Executive functions include planning, generating intentional movements, shifting, problem solving, judgement, inhibition of inappropriate behavior, fluent speaking and working memory. This definition has expanded since Luria’s era and it is still growing. Identification and evaluation of executive functions is an important problem in clinical practice. Frontal lobes regulate appropriate behaviors through the circuitries, which are between frontal lobes and subcortical structures. Frontalsubcortical circuits; dorsolateral prefrontal, anterior cingulate and orbitofrontal circuits constitute the framework that mediates the executive control of cognition, emotion and behavior by connecting nonmotor areas of frontal cortex to basal ganglia and thalamus. We’ll present here a dysexecutive syndrome case. Our case is a 31 year-old male, who had epidural hematoma due to a fall. He started to recognize his relatives two months after the fall. He was cheerful and talkative prior to the trauma, he experienced. He has got dysmnesia and depressive signs and was not able to perform his job after the trauma. Furthermore, he became introverted and was not talkative anymore. On examination, he seemed detached, apathic and abulia was prominent. His Hamilton Depression Rating Scale score was 20 and the Apathy Evaluation Scale score was 47 points. Magnetic resonance imaging of brain showed that there was a cystic encephalomalacia in the left frontotemporal region. Stroop Test result was out of normal range. In our case, the lesion affected the frontal lobe whereas not all of the dysexecutive syndromes arise from frontal lobes. Dysexecutive syndrome has been reported in patients with lesions outside the frontal lobe, mostly in the thalamus and basal ganglia. In clinical practice, the differential diagnosis of dysexecutive syndrome should be kept in mind.
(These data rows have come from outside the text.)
(** X12. [addArgument] followed by [eraseArgument] at the old size of the
    argument list gives the block back: the new argument is at that index
    and erasing it undoes the addition.  At every other index the two
    operations commute, undefined behaviour included. *)
Theorem addArgument_eraseArgument B a cfg :
  (∃ B1, addArgument B a cfg = Ok B1 ∧
         bbarg_size B1 = S (bbarg_size B) ∧
         getBBArg B1 (N.of_nat (bbarg_size B)) cfg = Ok a ∧
         eraseArgument B1 (Z.of_nat (bbarg_size B)) cfg = Ok B) ∧
  (∀ idx, idx ≠ Z.of_nat (bbarg_size B) →
     (B1 ← addArgument B a; eraseArgument B1 idx) cfg =
     (B1 ← eraseArgument B idx; addArgument B1 a) cfg).
Proof.
  unfold bbarg_size. split.
  - eexists. split; [done|]. simpl. split_and!.
    + rewrite length_app. simpl. lia.
    + unfold getBBArg. simpl. rewrite Nat2N.id.
      by rewrite lookup_app_r, Nat.sub_diag by done.
    + unfold eraseArgument. simpl.
      rewrite bool_decide_eq_true_2 by (rewrite length_app; simpl; lia).
      rewrite Nat2Z.id, delete_take_drop.
      rewrite take_app_length, drop_ge by (rewrite length_app; simpl; lia).
      rewrite app_nil_r. unfold ret. f_equal. by destruct B.
  - intros idx Hne. rewrite !bind_eq. unfold addArgument at 1. unfold ret at 1.
    unfold eraseArgument. simpl. rewrite length_app. simpl.
    destruct (decide (0 ≤ idx < Z.of_nat (length (BBArgList B)))%Z) as [Hin|Hout].
    + rewrite !bool_decide_eq_true_2 by lia. unfold ret at 2.
      unfold addArgument, ret. simpl. f_equal. unfold set_BBArgList. simpl.
      f_equal. rewrite !delete_take_drop.
      rewrite take_app_le, drop_app_le by lia. by rewrite <- app_assoc.
    + by rewrite !bool_decide_eq_false_2 by lia.
Qed.

Lemma addArgument_eraseArgument_witness :
  (B1 ← addArgument sample_B1 9; eraseArgument B1 0) Debug =
  (B1 ← eraseArgument sample_B1 0; addArgument B1 9) Debug.
Proof.
  apply (proj2 (addArgument_eraseArgument sample_B1 9 Debug) 0%Z).
  unfold bbarg_size. simpl. lia.
Defined.

Lemma erase_front_iter B cfg n :
  n ≤ length (BBArgList B) →
  Nat.iter n (λ m : M SILBasicBlock, B' ← m; eraseArgument B' 0) (ret B) cfg
    = Ok (set_BBArgList (drop n (BBArgList B)) B).
Proof.
  induction n as [|n IH]; intros Hn.
  - simpl. by rewrite drop_0, set_BBArgList_id.
  - simpl. rewrite bind_eq, IH by lia. unfold eraseArgument. simpl.
    rewrite bool_decide_eq_true_2 by (rewrite length_drop; lia).
    unfold ret. f_equal. unfold set_BBArgList. simpl. f_equal.
    destruct (drop n (BBArgList B)) as [|x l] eqn:Hd.
    { apply (f_equal length) in Hd. rewrite length_drop in Hd. simpl in Hd. lia. }
    simpl. replace (S n) with (n + 1) by lia. by rewrite <- drop_drop, Hd.
Qed.

(** X13. Erasing the argument at index 0 as many times as the block has
    arguments returns every time and leaves the block that [dropAllArgs]
    leaves; erasing once more is undefined behaviour. *)
Theorem eraseArgument_front_all B cfg :
  Nat.iter (bbarg_size B) (λ m : M SILBasicBlock, B' ← m; eraseArgument B' 0)
    (ret B) cfg = dropAllArgs B cfg ∧
  Nat.iter (S (bbarg_size B))
    (λ m : M SILBasicBlock, B' ← m; eraseArgument B' 0) (ret B) cfg
    = Undefined.
Proof.
  unfold bbarg_size. split.
  - rewrite erase_front_iter by done. by rewrite drop_all.
  - simpl. rewrite bind_eq, erase_front_iter by done. by rewrite drop_all.
Qed.

(** X14. The operations on the argument list of a block leave the control
    flow as it is: every block of the store is still there, with the same
    parent and the same instructions, and every successor and predecessor
    query has the outcome it had, in the same build. *)
Theorem argument_ops_keep_cfg σ σ' op b cfg :
  arg_op_block op = Some b → run op σ cfg = Ok σ' →
  ∀ b0 B0, Blocks σ !! b0 = Some B0 →
    ∃ B0', Blocks σ' !! b0 = Some B0' ∧
      getParent B0' = getParent B0 ∧ getInstList B0' = getInstList B0 ∧
      (∀ c, getTerminator σ' B0' c = getTerminator σ B0 c) ∧
      (∀ c, getSuccs σ' B0' c = getSuccs σ B0 c) ∧
      (∀ c, succ_empty σ' B0' c = succ_empty σ B0 c) ∧
      (∀ c, getSingleSuccessor σ' B0' c = getSingleSuccessor σ B0 c) ∧
      pred_empty B0' = pred_empty B0 ∧ getPreds B0' = getPreds B0 ∧
      pred_edges σ' B0' = pred_edges σ B0 ∧
      (∀ c, getSinglePredecessor σ' B0' c = getSinglePredecessor σ B0 c).
Proof.
  intros Hop Hr.
  assert (∃ B l, Blocks σ !! b = Some B ∧
            σ' = set_Blocks (<[b := set_BBArgList l B]> (Blocks σ)) σ)
    as (B & l & HB & ->).
  { destruct op; try done; simpl in Hop, Hr; injection Hop as ->;
      apply on_block_inv in Hr as (B & B' & HB & HfB & ->); exists B.
    - destruct (proj1 (arg_op_shape B cfg) _ _ HfB) as [l ->]. by exists l.
    - destruct (proj1 (proj2 (arg_op_shape B cfg)) _ _ HfB) as [l ->].
      by exists l.
    - destruct (proj2 (proj2 (arg_op_shape B cfg)) _ HfB) as [l ->].
      by exists l. }
  intros b0 B0 HB0. simpl. destruct (decide (b0 = b)) as [->|Hne].
  - rewrite lookup_insert_eq. assert (B0 = B) as -> by congruence.
    eexists. split; [done|]. by split_and!.
  - rewrite lookup_insert_ne by done. exists B0. by split_and!.
Qed.

Lemma argument_ops_keep_cfg_witness :
  ∃ B0', Blocks sample_store_arg !! 1 = Some B0' ∧
    getParent B0' = getParent sample_B1 ∧
    getInstList B0' = getInstList sample_B1 ∧
    (∀ c, getTerminator sample_store_arg B0' c =
          getTerminator sample_store sample_B1 c) ∧
    (∀ c, getSuccs sample_store_arg B0' c =
          getSuccs sample_store sample_B1 c) ∧
    (∀ c, succ_empty sample_store_arg B0' c =
          succ_empty sample_store sample_B1 c) ∧
    (∀ c, getSingleSuccessor sample_store_arg B0' c =
          getSingleSuccessor sample_store sample_B1 c) ∧
    pred_empty B0' = pred_empty sample_B1 ∧
    getPreds B0' = getPreds sample_B1 ∧
    pred_edges sample_store_arg B0' = pred_edges sample_store sample_B1 ∧
    (∀ c, getSinglePredecessor sample_store_arg B0' c =
          getSinglePredecessor sample_store sample_B1 c).
Proof.
  apply (argument_ops_keep_cfg sample_store sample_store_arg
           (OpAddArgument 1 9) 1 Debug).
  - reflexivity.
  - vm_compute. reflexivity.
  - vm_compute. reflexivity.
Defined.

(** * The block sequences of a reachable store *)

Lemma funs_ok_parents σ σ' :
  Functions σ' = Functions σ →
  (∀ b, Parent <$> Blocks σ' !! b = Parent <$> Blocks σ !! b) →
  funs_ok σ → funs_ok σ'.
Proof.
  intros HF HP Hf F bl. rewrite HF. intros HFl.
  destruct (Hf F bl HFl) as [Hnd Hin]. split; [done|].
  intros b Hb. destruct (Hin b Hb) as (B & HB & HPar).
  specialize (HP b). rewrite HB in HP. simpl in HP.
  destruct (Blocks σ' !! b) as [B'|]; [|done]. injection HP as HP.
  exists B'. split; [done|congruence].
Qed.

Lemma frames_parent σ σ' :
  block_frame <$> Blocks σ' = block_frame <$> Blocks σ →
  ∀ b, Parent <$> Blocks σ' !! b = Parent <$> Blocks σ !! b.
Proof.
  intros HB b. pose proof (f_equal (.!! b) HB) as H. simpl in H.
  rewrite !lookup_fmap in H.
  destruct (Blocks σ' !! b) as [B'|], (Blocks σ !! b) as [B|];
    simpl in *; try done.
  injection H as H. unfold block_frame in H. congruence.
Qed.

Lemma frames_parent_insert σ σ' b B l :
  Blocks σ !! b = Some B →
  block_frame <$> Blocks σ' =
    <[b := (Parent B, BBArgList B, l)]> (block_frame <$> Blocks σ) →
  ∀ b0, Parent <$> Blocks σ' !! b0 = Parent <$> Blocks σ !! b0.
Proof.
  intros HB HBl b0. pose proof (f_equal (.!! b0) HBl) as H. simpl in H.
  rewrite lookup_fmap in H. destruct (decide (b0 = b)) as [->|Hne].
  - rewrite lookup_insert_eq in H. rewrite HB.
    destruct (Blocks σ' !! b) as [B'|]; simpl in *; [|done].
    injection H as H. unfold block_frame in H. simpl. congruence.
  - rewrite lookup_insert_ne, lookup_fmap in H by done.
    destruct (Blocks σ' !! b0) as [B'|], (Blocks σ !! b0) as [B0|];
      simpl in *; try done.
    injection H as H. unfold block_frame in H. congruence.
Qed.

Lemma parents_update_block σ b B B' :
  Blocks σ !! b = Some B → Parent B' = Parent B →
  ∀ b0, Parent <$> <[b := B']> (Blocks σ) !! b0 = Parent <$> Blocks σ !! b0.
Proof.
  intros HB HP b0. destruct (decide (b0 = b)) as [->|Hne].
  - rewrite lookup_insert_eq, HB. simpl. by rewrite HP.
  - by rewrite lookup_insert_ne.
Qed.

Lemma funs_ok_live σ F bl x b :
  funs_ok σ → Blocks σ !! b = None → Functions σ !! F = Some bl → x ∈ bl →
  b ≠ x.
Proof.
  intros Hf Hb HF Hx ->. destruct (proj2 (Hf F bl HF) x Hx) as (B & HB & _).
  congruence.
Qed.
Diseksekütif sendrom: Bir vaka sunumu
Yürütücü işlevler; planlamayı, amaçlı hareket oluşturmayı, değişkenliği, problem çözmeyi, yargılamayı, uygunsuz davranışların ketlenmesini, akıcı konuşmayı ve işlem belleğini kapsamaktadır. Bu terimin kapsamı Luria’nın devrinden beri genişlemekte ve hala genişlemesini sürdürmektedir. Klinik pratikte yürütücü işlevlerin tanımlanması ve değerlendirilmesi önemli bir problemdir. Frontal loblar subkortikal yapılarla kurduğu bağlantı devreleri yoluyla, bireyin içinde bulunduğu ortama uygun davranmasını düzenlemektedirler. Frontal-subkortikal devreler; dorsolateral prefrontal, anterior singulat ve orbitofrontal devreler, frontal korteksin motor olmayan alanlarıyla basal ganglion ve talamusu bağlayarak, kognisyon, duygu ve davranışın yürütücü işlev kontrolünü sağlayan yapıyı oluşturmaktadırlar. Burada bir diseksekütif sendrom vakası sunulacaktır. Vakamız 31 yaşında, erkek, yüksekten düşme sonrası epidural hematom geçirmiştir. Ebeveynlerini düştükten iki ay sonra tanımaya başlamıştır. Geçirdiği travmadan önce neşeli ve konuşkanmış. Travma sonrası öncesinde yaptığı mesleğini icra edemeyip, hafıza bozukluğu ve depresif belirtiler göstermiştir. Ayrıca içe dönük biri olup artık konuşkanlığı da kalmamıştır. Değerlendirmesinde etrafından kopuk ve apatik görünüp, abuli belirgindi. Hamilton Depresyon Ölçeği skoru 20 olup, Apati Değerlendirme Ölçeği skoru 47’ idi. Beyin manyetik rezonans görüntülemesinin sonucunda sol frontotemporal bölgede kistik ensefalomalazik alan mevcuttu. Stroop testinin sonucu da olağan aralıkta değildi. Vakamızda lezyon frontal lobu etkilemekte olup, bütün diseksekütif sendromlar frontal loblardan köken almamaktadır. Frontal lob dışı lezyonlarla bildirilen hastaların çoğunluğunda basal ganglionlar ve talamus etkilenmektedir. Klinik pratikte diseksekütif sendromun ayırıcı tanısı mutlaka akılda tutulmalıdır.